> ACTIVITY
All that is wanted is the exact text of each line from the one with "Variable isPrintTable : Z -> bool." to the close of the listing, ends included.

> RECORD EXTRACTS
• • •

Lemma opened_dial {Rpc} prefix (newRpc : Conn -> Rpc) addr logger
    (k : Client Conn Rpc -> Proc E unit) targets P :
  (forall c s, opened targets P (result_of (k c) s) (calls_of (trace (k c) s))) ->
  forall s, let m := or_fatal prefix (dial fuel newRpc addr logger) (λ c, deferring (Close c) (k c)) in
  opened ((prefix, addr) :: targets) P (result_of m s) (calls_of (trace m s)).
Proof.
  intros Hk s. cbv zeta. cbn [opened].
  destruct (dial_then fuel Hfuel prefix newRpc addr logger k s) as [_ Hm].
  destruct (result_of (new_client addr logger) s) as [c|e].
  - destruct Hm as [-> ->]. right. eexists. split; [apply Hk|done].
  - destruct Hm as [-> ->]. left. eauto.
Qed.
End OpenFacts.

(** The end of a gRPC [main]: listen, log, serve. *)
Lemma listen_serve {E Listener} (prefix_l prefix_s addr msg : string) logger attrs
    (net_Listen : string -> M E (result Listener)) (serve : Listener -> M E (result unit)) s :
  (forall s, calls_of (trace (net_Listen addr) s) = []) ->
  (forall l s, calls_of (trace (serve l) s) = []) ->
  let m := or_fatal prefix_l
    (checked (call Background (CallProcess (OpListen addr)) (net_Listen addr))) (λ lis,
    _ ← log_Info logger msg attrs;
    or_fatal prefix_s (checked (call Background (CallProcess (OpServe addr)) (serve lis)))
      (λ _, mret (inr tt) : Proc E unit)) in
  let s1 := final (net_Listen addr) s in
  match result_of (net_Listen addr) s with
  | Err e => result_of m s = inl (Fatal (ErrWrap prefix_l e)) /\
             calls_of (trace m s) = [CallProcess (OpListen addr)]
  | Ok lis =>
      result_of m s = (if result_of (serve lis) s1 is Err e
                       then inl (Fatal (ErrWrap prefix_s e)) else inr tt) /\
      calls_of (trace m s) = [CallProcess (OpListen addr); CallProcess (OpServe addr)]
  end.
Proof.
  intros Hl Hs. cbv zeta. unfold or_fatal, checked, stop. run. rewrite calls_of_app. run_calls. rewrite Hl.
  destruct (result_of (net_Listen addr) s) as [lis|e]; run; [|done]. run_calls. rewrite Hs.
  destruct (result_of (serve lis) _) as [[]|e]; run; by run_calls.
Qed.

(** How such a [main] ends, [closes] being the deferred calls it makes when it
    returns. *)
Definition served (addr failed : string) (closes : list Call) (r : Stop + unit) (cs : list Call)
    : Prop :=
  (exists e, r = inl (Fatal (ErrWrap ("listen on " +:+ addr) e)) /\ cs = [CallProcess (OpListen addr)]) \/
  (exists e, r = inl (Fatal (ErrWrap failed e)) /\
     cs = [CallProcess (OpListen addr); CallProcess (OpServe addr)]) \/
  (r = inr tt /\ cs = [CallProcess (OpListen addr); CallProcess (OpServe addr)] ++ closes).
(* ===== verification/System.v ===== *)
(** * The platform: gateway, tenant service and orchestration together

    The three Go services composed as deployed: the gateway's clients reach the
    handlers of tenant-config-svc and of the orchestration service through the
    interceptors of [pkg/telemetry], over any [Transport].  [exchange] is the
    specification of a request: which calls it makes, under which contexts, and
    what becomes of each.  The theorems show that the platform implements it,
    and follow one request from the REST handler to the executor. *)

From S2P Require Import Prelude Float64 GoStrings Json Messages Payloads Effects Telemetry TenantConfig.
From S2P Require Import DagConfig.
From S2P Require Import Resilience Loader Kafka Executor Pipeline PipelineFacts RunProps RunTiming.
From S2P Require Import Transport Servers Gateway GatewayProps.

(** ** The fate of a request *)

(** What becomes of an accepted request. *)
Inductive fate :=
  | TenantUnreachable (err : GoErr)
  | TenantUnknown
  | TenantNotActive (status : string)
  | ClaimUndelivered (err : GoErr)
  | RunFailed (err : GoErr)
  | AnswerLost (err : GoErr)
  | RunAnswered (res : Result).

(** The status of the answer, and the message of an error. *)
Definition fate_status (f : fate) : Z :=
  match f with
  | TenantUnreachable _ | TenantUnknown | TenantNotActive _ => 403
  | ClaimUndelivered _ | RunFailed _ | AnswerLost _ => 502
  | RunAnswered _ => 200
  end.
Definition fate_message (f : fate) : string :=
  match f with
  | TenantUnreachable _ | TenantUnknown => "tenant not found or unavailable"
  | TenantNotActive _ => "tenant is not active"
  | ClaimUndelivered _ | RunFailed _ | AnswerLost _ => "orchestration call failed"
  | RunAnswered _ => ""
  end.

(** ** Composition *)
Section Platform.
Context `{GrpcMetadataLaws} {E : Type} {tr : Transport E}.
Variable isPrintTable : Z -> bool.
Variable store : Store.
Variable executor : Executor E.
Variable rand_Read : Z -> M E (result (list Z)).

• • •

> RESPONSE
Variable isPrintTable : Z -> bool.
Variable store : Store.
Variable executor : Executor E.
Variable rand_Read : Z -> M E (result (list Z)).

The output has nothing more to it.